Organizations invest billions of dollars in security products every year. But according to Tom Corn, VMware’s senior vice president, security products, something is seriously wrong. “Security is a picture of diminishing returns,” says Corn. “At some level, much of our current approaches are simply ‘security theater.’”
In an address to fellow security experts at the Structure Security 2016 conference in San Francisco, Corn explained how virtualization is the key to transforming future security planning and effectiveness.
Corn asked his audience why it was that 80 percent of all security investment is spent on preventing infiltration (trying to stop intruders from getting in), and only 20 percent on the other three stages of “the kill chain”: propagation, extraction, and exfiltration. The reason, he says, is that “it’s extraordinarily difficult to put controls inside the environment, to compartmentalize critical areas of risk, and to have the visibility and controls in the right places to address these other stages. But without addressing them, we are doomed to continue on our current trend.”
Corn says the best way to describe “this architectural gap” is to “think of the data center like a city. The networks are like roads. The servers are like buildings.” When an application was a monolithic stack, it was like a skyscraper with a single tenant, where different parts of the application occupied different floors of the building. In that model, there is an incredible control point—the front door. That door has two critical properties: (1) no one in the city can touch any part of that application without passing through that door, and (2) guards posted at that door only have to worry about one tenant.

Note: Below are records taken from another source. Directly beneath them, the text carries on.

(** * Ankdown: a shallow embedding of the card-compilation pipeline

    The development follows [ankdown/ankdown.py]: the content hasher
    ([simple_hash]), the [Card] record and its methods, the deck collection,
    the field compiler ([field_to_html], [compile_field]), the card parser
    ([produce_cards]) and the deck assembler ([cards_to_apkg]).

    Conventions.
    - A Python [str] is the [string] of its UTF-8 encoding, so that
      [text.encode("utf-8")] is the identity; every delimiter the program
      looks for is ASCII, hence searching bytes or code points agree.
    - [os.path] is [posixpath] and [os.sep] is ["/"].
    - A generator is the list of the values it yields, in order, together
      with the exception that ended it, if any.
    - The markdown renderer (misaka), [urllib.parse.urlparse], the HTTP
      client (requests) and the file system are not part of the program:
      they are variables of the sections that use them. *)

From Stdlib Require Import Bool Arith NArith List Ascii String Lia.
From Stdlib Require Import Numbers.DecimalString Numbers.DecimalNat.
Import ListNotations.

Open Scope list_scope.
Open Scope string_scope.

(* ================================================================== *)
(** * Python string primitives *)
(* ================================================================== *)

Module PyStr.

Definition is_empty (s : string) : bool :=
  match s with EmptyString => true | String _ _ => false end.

Definition rev (s : string) : string :=
  string_of_list_ascii (List.rev (list_ascii_of_string s)).

(** [drop n s] is [s[n:]]. *)
Fixpoint drop (n : nat) (s : string) : string :=
  match n, s with
  | S k, String _ r => drop k r
  | _, _ => s
  end.

(** [s.startswith(p)] *)
Definition startswith (p s : string) : bool := prefix p s.

(** [s.endswith(p)] *)
Definition endswith (p s : string) : bool := prefix (rev p) (rev s).

(** UTF-8 encoding of a code point below 0x10000. *)
Definition utf8 (cp : N) : string :=
  let b (n : N) := String (ascii_of_N n) EmptyString in
  if (cp <? 128)%N then b cp
  else if (cp <? 2048)%N then
    b (192 + cp / 64)%N ++ b (128 + cp mod 64)%N
  else
    b (224 + cp / 4096)%N ++ b (128 + (cp / 64) mod 64)%N
      ++ b (128 + cp mod 64)%N.

(** The code points [c] with [c.isspace()], the characters removed by
    [str.strip()] without argument. *)
Definition whitespace_code_points : list N :=
  [ 0x09; 0x0a; 0x0b; 0x0c; 0x0d; 0x1c; 0x1d; 0x1e; 0x1f; 0x20;
    0x85; 0xa0; 0x1680;
    0x2000; 0x2001; 0x2002; 0x2003; 0x2004; 0x2005; 0x2006; 0x2007;
    0x2008; 0x2009; 0x200a; 0x2028; 0x2029; 0x202f; 0x205f; 0x3000 ]%N.

Definition whitespace : list string := map utf8 whitespace_code_points.

(** Removes leading occurrences of the strings of [ws]; every step removes
    at least one byte, so [length s] steps are enough. *)
Fixpoint lstrip_any (ws : list string) (fuel : nat) (s : string) : string :=
  match fuel with
  | O => s
  | S k =>
      match find (fun w => prefix w s) ws with
      | Some w => lstrip_any ws k (drop (String.length w) s)
      | None => s
      end
  end.

Definition lstrip (s : string) : string :=
  lstrip_any whitespace (String.length s) s.

Definition rstrip (s : string) : string :=
  rev (lstrip_any (map rev whitespace) (String.length s) (rev s)).

(** [s.strip()] *)
Definition strip (s : string) : string := rstrip (lstrip s).

(** [s.rstrip(c)] for one character [c]. *)
Fixpoint rstrip_char (c : ascii) (s : string) : string :=
  match s with
  | EmptyString => EmptyString
  | String d r =>
      match rstrip_char c r with
      | EmptyString =>
          if Ascii.eqb d c then EmptyString else String d EmptyString
      | r' => String d r'
      end
  end.

(** [s.split(sep)] for a non-empty [sep], as the first piece and the
    others.  [skip] counts the characters of a separator just matched that
    are still to be passed over. *)
Fixpoint split_go (sep : string) (skip : nat) (s : string)
  : string * list string :=
  match s with
  | EmptyString => (EmptyString, [])
  | String c r =>
      match skip with
      | S k => split_go sep k r
      | O =>
          if prefix sep s then
            let '(h, t) := split_go sep (String.length sep - 1) r in
            (EmptyString, h :: t)
          else
            let '(h, t) := split_go sep 0 r in (String c h, t)
      end
  end.

Definition split (sep s : string) : list string :=
  let '(h, t) := split_go sep 0 s in h :: t.

(** [sep.join(l)] *)
Definition join (sep : string) (l : list string) : string := concat sep l.

(** [s.replace(old, new)] for a non-empty [old]. *)
Fixpoint replace_go (old new : string) (skip : nat) (s : string) : string :=
  match s with
  | EmptyString => EmptyString
  | String c r =>
      match skip with
      | S k => replace_go old new k r
      | O =>
          if prefix old s then
            new ++ replace_go old new (String.length old - 1) r
          else String c (replace_go old new 0 r)
      end
  end.

Definition replace (old new s : string) : string := replace_go old new 0 s.

(** [str(n)] and ["{}".format(n)] for a non-negative integer. *)
Definition of_nat (n : nat) : string := NilEmpty.string_of_uint (Nat.to_uint n).

(** [sub in s] *)
Fixpoint contains (sub s : string) : bool :=
  prefix sub s ||
  match s with
  | EmptyString => false
  | String _ r => contains sub r
  end.

End PyStr.

(* ================================================================== *)
(** * posixpath *)
(* ================================================================== *)

Module PosixPath.

Definition sep : string := "/".

(** [(p[:i], p[i:])] for [i = p.rfind("/") + 1]. *)
Fixpoint rsplit (p : string) : string * string :=
  match p with
  | EmptyString => (EmptyString, EmptyString)
  | String c r =>
      let '(h, t) := rsplit r in
      if negb (PyStr.is_empty h) then (String c h, t)
      else if Ascii.eqb c "/" then ("/", t)
      else (EmptyString, String c t)
  end.

Definition basename (p : string) : string := snd (rsplit p).

Fixpoint all_slashes (s : string) : bool :=
  match s with
  | EmptyString => true
  | String c r => Ascii.eqb c "/" && all_slashes r
  end.

Definition dirname (p : string) : string :=
  let head := fst (rsplit p) in
  if negb (PyStr.is_empty head) && negb (all_slashes head)
  then PyStr.rstrip_char "/" head
  else head.

Definition isabs (p : string) : bool := PyStr.startswith "/" p.

(** [os.path.join(a, b)] *)
Definition join (a b : string) : string :=
  if PyStr.startswith "/" b then b
  else if PyStr.is_empty a || PyStr.endswith "/" a then a ++ b
  else a ++ "/" ++ b.

(** The loop of [normpath] over the components, [new_comps] kept in
    reverse. *)
Fixpoint norm_comps (initial_slashes : nat) (rev_new : list string)
    (comps : list string) : list string :=
  match comps with
  | [] => List.rev rev_new
  | comp :: rest =>
      if (comp =? "") || (comp =? ".") then
        norm_comps initial_slashes rev_new rest
      else if negb (comp =? "..")
              || (Nat.eqb initial_slashes 0
                  && match rev_new with [] => true | _ => false end)
              || match rev_new with l :: _ => l =? ".." | [] => false end
      then norm_comps initial_slashes (comp :: rev_new) rest
      else norm_comps initial_slashes (List.tl rev_new) rest
  end.

Fixpoint slashes (n : nat) : string :=
  match n with O => EmptyString | S k => String "/" (slashes k) end.

Definition normpath (path : string) : string :=
  if PyStr.is_empty path then "."
  else
    let initial_slashes :=
      if PyStr.startswith "/" path then
        if PyStr.startswith "//" path && negb (PyStr.startswith "///" path)
        then 2 else 1
      else 0 in
    let comps := norm_comps initial_slashes [] (PyStr.split "/" path) in
    let path' := slashes initial_slashes ++ PyStr.join "/" comps in
    if PyStr.is_empty path' then "." else path'.

End PosixPath.

(* ================================================================== *)
(** * hashlib.md5 *)
(* ================================================================== *)

Module MD5.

“But,” Corn says, “applications don’t look like that today. They are distributed services. Now we have parts of floors of different buildings, in different parts of the city, all connected together. Both the buildings and the roads are shared among applications. And there are thousands of them comingled on a common, relatively flat infrastructure.”
The Problem of ‘Security Theatre’
“When we go to enforce security policies,” Corn continues, “we quickly find we don’t have the right handles to align them to what we’re ultimately protecting: applications and data. We’re resigned to segment and align controls around physical properties: web servers, application servers, database servers, etc.” And there are plenty of valid security policies to govern those constructs—web servers, for example, should probably not talk to storage servers. App servers should only talk to database servers over certain ports and protocols.
But at some level, all of this is simply “security theater,” as Corn refers to it, because it does very little to address the fundamental issues plaguing the industry. It does little to address propagation of threats, and it does little to address the massive complexity of deploying security controls inside a data center. “We’ve commingled components from many different applications in any segment,” Corn explains, “so if the weakest link is compromised, the attacker has freedom of movement to components of other applications—and then can move across segments via the applications themselves.”
But the problem is also about complexity. “Where,” he asks, “do you put security inside this city, this data center? Every street corner?” The issue with trying to align controls and policies around the applications and data is that the result is a massive distributed policy problem. “It’s intractably complicated,” Corn states. “It’s an architectural issue.” One that he says can only be solved by a new architectural approach—an approach made possible by the unique properties of network virtualization.
Enforcing ‘Least Privilege’
Virtualization is an abstraction layer that sits between the physical infrastructure and the application sitting above it. Corn explains, “This opens the opportunity of creating a logical boundary around the application, and aligning controls in and around that new boundary.” He says this capability, and the unique properties of the virtualized cloud environment, will have a profound impact on security. A major benefit of virtualization is that it enables micro-segmentation: in essence, he says, “the ability to create a virtual data center around any application.” “It’s time to focus security not on the datacenter, but on the applications and data we are ultimately trying to protect.”
“It’s time to focus security not on the datacenter, but on the applications and data we are ultimately trying to protect.”
Virtualization, Corn continues, will enable a security model based on “least privilege.” By this he means allowing an application access to only the resources or “privileges” essential to that application’s specific task. Another benefit of virtualization is the greater visibility it offers into the application. If there is a successful intrusion, it can increase the speed of detection by using that visibility to determine the application’s context—context that facilitates “connecting the dots” to determine if the application is legitimate or not.
Corn says that it’s time for enterprises to stop trying to bolt-on security and look to architect security in. “It’s time to focus security not on the datacenter,” he states, “but on the applications and data we are ultimately trying to protect.” Virtualization and cloud represent an unprecedented opportunity. So the important question is not how to secure virtualization, but rather how to use virtualization to secure. And as the relentless volume of cyber attacks makes clear, the time to begin is now.